(* ===== verification/MeshFrag.v ===== *)
(** Fragmentation of mesh packets larger than a frame
    ([k_nano/src/net/udp_broadcast.rs], [send_fragmented] and [recv_fragmented]). *)

From S2P Require Import Prelude MeshWire MeshPeers.
Import Wire Peers.

Module Frag.

Definition FRAG_HEADER_SIZE : Z := 5 + 16.
Definition FRAG_MAX_CHUNK : Z := 1000.
Definition FRAG_DIRECT_MAX : Z := 1200.
Definition FRAG_MAX_PARTS : Z := 1024.
Definition FRAG_MAX_PAYLOAD : Z := FRAG_MAX_PARTS * FRAG_MAX_CHUNK.

(** [b"FRAG\0"] *)
Definition FRAG : bytes := [Byte.x46; Byte.x52; Byte.x41; Byte.x47; Byte.x00].

(** * Sending *)

Record Tx := mkTx { net : Net; FRAG_ID : Z; FRAG_TX_MSGS : Z; FRAG_TX_FRAGS : Z }.

Definition fragment (id total_frags idx total_len : Z) (chunk : bytes) : bytes :=
  FRAG ++ to_le_bytes 4 id ++ to_le_bytes 4 total_frags ++ to_le_bytes 4 idx ++ to_le_bytes 4 total_len ++ chunk.

(** [for idx in 0..total_frags], with [off] the end of the part already sent *)
Fixpoint send_parts (n : nat) (idx off : Z) (id total_frags : Z) (payload : bytes) (port : Z) (ok : bool) (s : Net) : bool * Net :=
  match n with
  | O => (ok, s)
  | S n =>
    let end_ := Z.min (off + FRAG_MAX_CHUNK) (zlen payload) in
    let chunk := slice off (end_ - off) payload in
    let '(sent, s) := udp_broadcast_send (fragment id total_frags idx (zlen payload) chunk) port s in
    send_parts n (idx + 1) end_ id total_frags payload port (ok && sent) s
  end.

Definition parts_of (payload : bytes) : Z := (zlen payload + FRAG_MAX_CHUNK - 1) / FRAG_MAX_CHUNK.

Definition send_fragmented (payload : bytes) (port : Z) (t : Tx) : bool * Tx :=
  if FRAG_MAX_PAYLOAD <? zlen payload then (false, t) else
  if zlen payload <=? FRAG_DIRECT_MAX then
    let '(ok, s) := udp_broadcast_send payload port (net t) in (ok, mkTx s (FRAG_ID t) (FRAG_TX_MSGS t) (FRAG_TX_FRAGS t))
  else
  let total_frags := parts_of payload in
  let '(ok, s) := send_parts (Z.to_nat total_frags) 0 0 (FRAG_ID t) total_frags payload port true (net t) in
  (ok, mkTx s ((FRAG_ID t + 1) mod 2 ^ 32) (u64_add (FRAG_TX_MSGS t) 1) (u64_add (FRAG_TX_FRAGS t) total_frags)).

(** * Receiving *)

Record FragReassembly := mkFrag {
  id : Z; total_frags : Z; received : Z; total_len : Z; seen : list Z; chunks : list bytes; last_tick : Z }.

Abbreviation Table := (list (option FragReassembly)).

Record Rx := mkRx { REASSEMBLY : Table; FRAG_RX_MSGS : Z; FRAG_RX_OPS : Z; FRAG_DROP_PRESSURE : Z; FRAG_DROP_OTHER : Z; macs : Macs }.

(** [frag_reassembly_budget_bytes] and [can_afford_frag] of [memory.rs] *)
Definition frag_reassembly_budget_bytes (ram_mb : Z) : Z :=
  if ram_mb =? 0 then 1024 * 1000 else if ram_mb <? 1280 then 1200 else if ram_mb <? 2048 then 24 * 1024 else 1024 * 1000.

Definition can_afford_frag (ram_mb len : Z) : bool := len <=? frag_reassembly_budget_bytes ram_mb.

(** Slots without progress for 2,000 ticks are dropped. *)
Definition sweep (now : Z) (t : Table) : Table :=
  (λ slot, match slot with Some rs => if 2000 <? u64_sub now (last_tick rs) then None else Some rs | None => None end) <$> t.

(** The slot of [id], else the first free one, else the oldest. *)
Fixpoint slot_pos (want : Z) (t : Table) (i : nat) (match_pos free_pos oldest_pos : option nat) (oldest_tick : Z) : option nat :=
  match t with
  | [] => match match_pos, free_pos with Some p, _ => Some p | None, Some p => Some p | None, None => oldest_pos end
  | Some rs :: t =>
    if id rs =? want then slot_pos want t (S i) (Some i) free_pos oldest_pos oldest_tick else
    if last_tick rs <? oldest_tick then slot_pos want t (S i) match_pos free_pos (Some i) (last_tick rs)
    else slot_pos want t (S i) match_pos free_pos oldest_pos oldest_tick
  | None :: t => slot_pos want t (S i) match_pos (match free_pos with Some p => Some p | None => Some i end) oldest_pos oldest_tick
  end.

(** The header of a fragment that passes the checks on it. *)
Record Header := mkHeader { h_id : Z; h_total : Z; h_idx : Z; h_len : Z; h_chunk : bytes }.

Definition read_header (pkt : bytes) : option Header :=
  if zlen pkt <? FRAG_HEADER_SIZE then None else
  let id := from_le_bytes (slice 5 4 pkt) in
  let total_frags := from_le_bytes (slice 9 4 pkt) in
  let idx := from_le_bytes (slice 13 4 pkt) in
  let total_len := from_le_bytes (slice 17 4 pkt) in
  if (total_frags =? 0) || (FRAG_MAX_PARTS <? total_frags) || (total_frags <=? idx) || (total_len =? 0) || (FRAG_MAX_PARTS * FRAG_MAX_CHUNK <? total_len) then None else
  Some (mkHeader id total_frags idx total_len (drop (Z.to_nat FRAG_HEADER_SIZE) pkt)).

(** How a round of the receive loop ends. *)
Inductive Round := Continue | Return (r : option bytes).

(** [rs.chunks.resize(n, Vec::new())] when it is shorter *)
Definition resize (n : nat) (l : list bytes) : list bytes := l ++ replicate (n - length l) [].

(** The slot a fragment goes to, begun afresh unless it already holds this message. *)
Definition open_slot (h : Header) (now : Z) (slot : option FragReassembly) : FragReassembly :=
  match slot with
  | Some rs => if id rs =? h_id h then rs else mkFrag (h_id h) (h_total h) 0 (h_len h) (replicate 16 0) [] now
  | None => mkFrag (h_id h) (h_total h) 0 (h_len h) (replicate 16 0) [] now
  end.

(** A fragment that passed the checks; [reserve] is the outcome of [try_reserve]. *)
Definition insert_fragment (now : Z) (reserve : bool) (h : Header) (s : Rx) : Round * Rx :=
  let t := REASSEMBLY s in
  match slot_pos (h_id h) t 0 None None None U64_MAX with
  | None => (Return None, s)
  | Some pos =>
    let rs := open_slot h now (t !!! pos) in
    let put slot := <[pos := slot]> t in
    let word := Z.to_nat (h_idx h / 64) in
    let bit := Z.shiftl 1 (h_idx h mod 64) in
    let idx := Z.to_nat (h_idx h) in
    if negb (Z.land (seen rs !!! word) bit =? 0) then
      (Continue, mkRx (put (Some rs)) (FRAG_RX_MSGS s) (FRAG_RX_OPS s) (FRAG_DROP_PRESSURE s) (FRAG_DROP_OTHER s) (macs s))
    else
    let seen' := <[word := Z.lor (seen rs !!! word) bit]> (seen rs) in
    let chunks' := if Z.of_nat (length (chunks rs)) <=? h_idx h then resize (S idx) (chunks rs) else chunks rs in
    if negb reserve then
      (Continue, mkRx (put None) (FRAG_RX_MSGS s) (FRAG_RX_OPS s) (FRAG_DROP_PRESSURE s) (u64_add (FRAG_DROP_OTHER s) 1) (macs s))
    else
    let rs' := mkFrag (id rs) (total_frags rs) ((received rs + 1) mod 2 ^ 32) (total_len rs) seen' (<[idx := h_chunk h]> chunks') now in
    let ops := u64_add (FRAG_RX_OPS s) 1 in
    if received rs' =? total_frags rs' then
      let out := concat (chunks rs') in
      if negb (zlen out =? total_len rs') then
        (Continue, mkRx (put None) (FRAG_RX_MSGS s) ops (FRAG_DROP_PRESSURE s) (FRAG_DROP_OTHER s) (macs s))
      else (Return (Some out), mkRx (put None) (u64_add (FRAG_RX_MSGS s) 1) ops (FRAG_DROP_PRESSURE s) (FRAG_DROP_OTHER s) (macs s))
    else (Continue, mkRx (put (Some rs')) (FRAG_RX_MSGS s) ops (FRAG_DROP_PRESSURE s) (FRAG_DROP_OTHER s) (macs s))
  end.

(** The sender's address is remembered, when the packet has a header. *)
Definition learn_mac (pkt src_mac : bytes) (s : Rx) : Rx :=
  let sender_id := if PACKET_HEADER_SIZE <=? zlen pkt then match parse pkt with Some p => source_id p | None => 0 end else 0 in
  if sender_id =? 0 then s else
  mkRx (REASSEMBLY s) (FRAG_RX_MSGS s) (FRAG_RX_OPS s) (FRAG_DROP_PRESSURE s) (FRAG_DROP_OTHER s) (peer_set_mac sender_id src_mac (macs s)).

(** One round of the loop of [recv_fragmented]. *)
Definition recv_round (ram_mb now : Z) (reserve : bool) (pkt src_mac : bytes) (s : Rx) : Round * Rx :=
  let s := learn_mac pkt src_mac s in
  if negb (starts_with FRAG pkt) then (Return (Some pkt), s) else
  match read_header pkt with
  | None => (Continue, s)
  | Some h =>
    if negb (can_afford_frag ram_mb (h_len h)) then
      (Continue, mkRx (REASSEMBLY s) (FRAG_RX_MSGS s) (FRAG_RX_OPS s) (u64_add (FRAG_DROP_PRESSURE s) 1) (FRAG_DROP_OTHER s) (macs s))
    else if bool_decide (h_chunk h = []) || (FRAG_MAX_CHUNK <? zlen (h_chunk h)) then (Continue, s)
    else insert_fragment now reserve h s
  end.

Definition sweep_rx (now : Z) (s : Rx) : Rx :=
  mkRx (sweep now (REASSEMBLY s)) (FRAG_RX_MSGS s) (FRAG_RX_OPS s) (FRAG_DROP_PRESSURE s) (FRAG_DROP_OTHER s) (macs s).

(** [loop]: [env k] is the clock and the outcome of [try_reserve] in round [k]; every
    round takes a frame from the cards. *)
Fixpoint recv_rounds (fuel : nat) (ram_mb port : Z) (env : nat → Z * bool) (k : nat) (n : Net) (s : Rx) : option (option bytes * Net * Rx) :=
  match fuel with
  | O => None
  | S fuel =>
    match udp_broadcast_recv_with_mac port n with
    | (None, n) => Some (None, n, s)
    | (Some (pkt, src_mac), n) =>
      match recv_round ram_mb (env k).1 (env k).2 pkt src_mac s with
      | (Return r, s) => Some (r, n, s)
      | (Continue, s) => recv_rounds fuel ram_mb port env (S k) n s
      end
    end
  end.

(** Frames waiting in the cards. *)
Definition waiting (n : Net) : nat :=
  let q c := match c with Some c => length (rxq c) | None => 0%nat end in (q (VIRTIO_DEV n) + q (E1000 n) + q (RTL8139 n))%nat.

Definition recv_fragmented (ram_mb port now : Z) (env : nat → Z * bool) (n : Net) (s : Rx) : option (option bytes * Net * Rx) :=
  recv_rounds (S (waiting n)) ram_mb port env 0 n (sweep_rx now s).

End Frag.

--------------------------------

_WORK REQUIRED:_
With the line holding "let end_ := Z.min" as the first and the line holding "(** [frag_reassembly_budget_bytes] and" as the last, set down that range of the entries above exactly, and nothing else.

_RESPONSE FOR THIS EXERCISE:_
    let end_ := Z.min (off + FRAG_MAX_CHUNK) (zlen payload) in
    let chunk := slice off (end_ - off) payload in
    let '(sent, s) := udp_broadcast_send (fragment id total_frags idx (zlen payload) chunk) port s in
    send_parts n (idx + 1) end_ id total_frags payload port (ok && sent) s
  end.

Definition parts_of (payload : bytes) : Z := (zlen payload + FRAG_MAX_CHUNK - 1) / FRAG_MAX_CHUNK.

Definition send_fragmented (payload : bytes) (port : Z) (t : Tx) : bool * Tx :=
  if FRAG_MAX_PAYLOAD <? zlen payload then (false, t) else
  if zlen payload <=? FRAG_DIRECT_MAX then
    let '(ok, s) := udp_broadcast_send payload port (net t) in (ok, mkTx s (FRAG_ID t) (FRAG_TX_MSGS t) (FRAG_TX_FRAGS t))
  else
  let total_frags := parts_of payload in
  let '(ok, s) := send_parts (Z.to_nat total_frags) 0 0 (FRAG_ID t) total_frags payload port true (net t) in
  (ok, mkTx s ((FRAG_ID t + 1) mod 2 ^ 32) (u64_add (FRAG_TX_MSGS t) 1) (u64_add (FRAG_TX_FRAGS t) total_frags)).

(** * Receiving *)

Record FragReassembly := mkFrag {
  id : Z; total_frags : Z; received : Z; total_len : Z; seen : list Z; chunks : list bytes; last_tick : Z }.

Abbreviation Table := (list (option FragReassembly)).

Record Rx := mkRx { REASSEMBLY : Table; FRAG_RX_MSGS : Z; FRAG_RX_OPS : Z; FRAG_DROP_PRESSURE : Z; FRAG_DROP_OTHER : Z; macs : Macs }.

(** [frag_reassembly_budget_bytes] and [can_afford_frag] of [memory.rs] *)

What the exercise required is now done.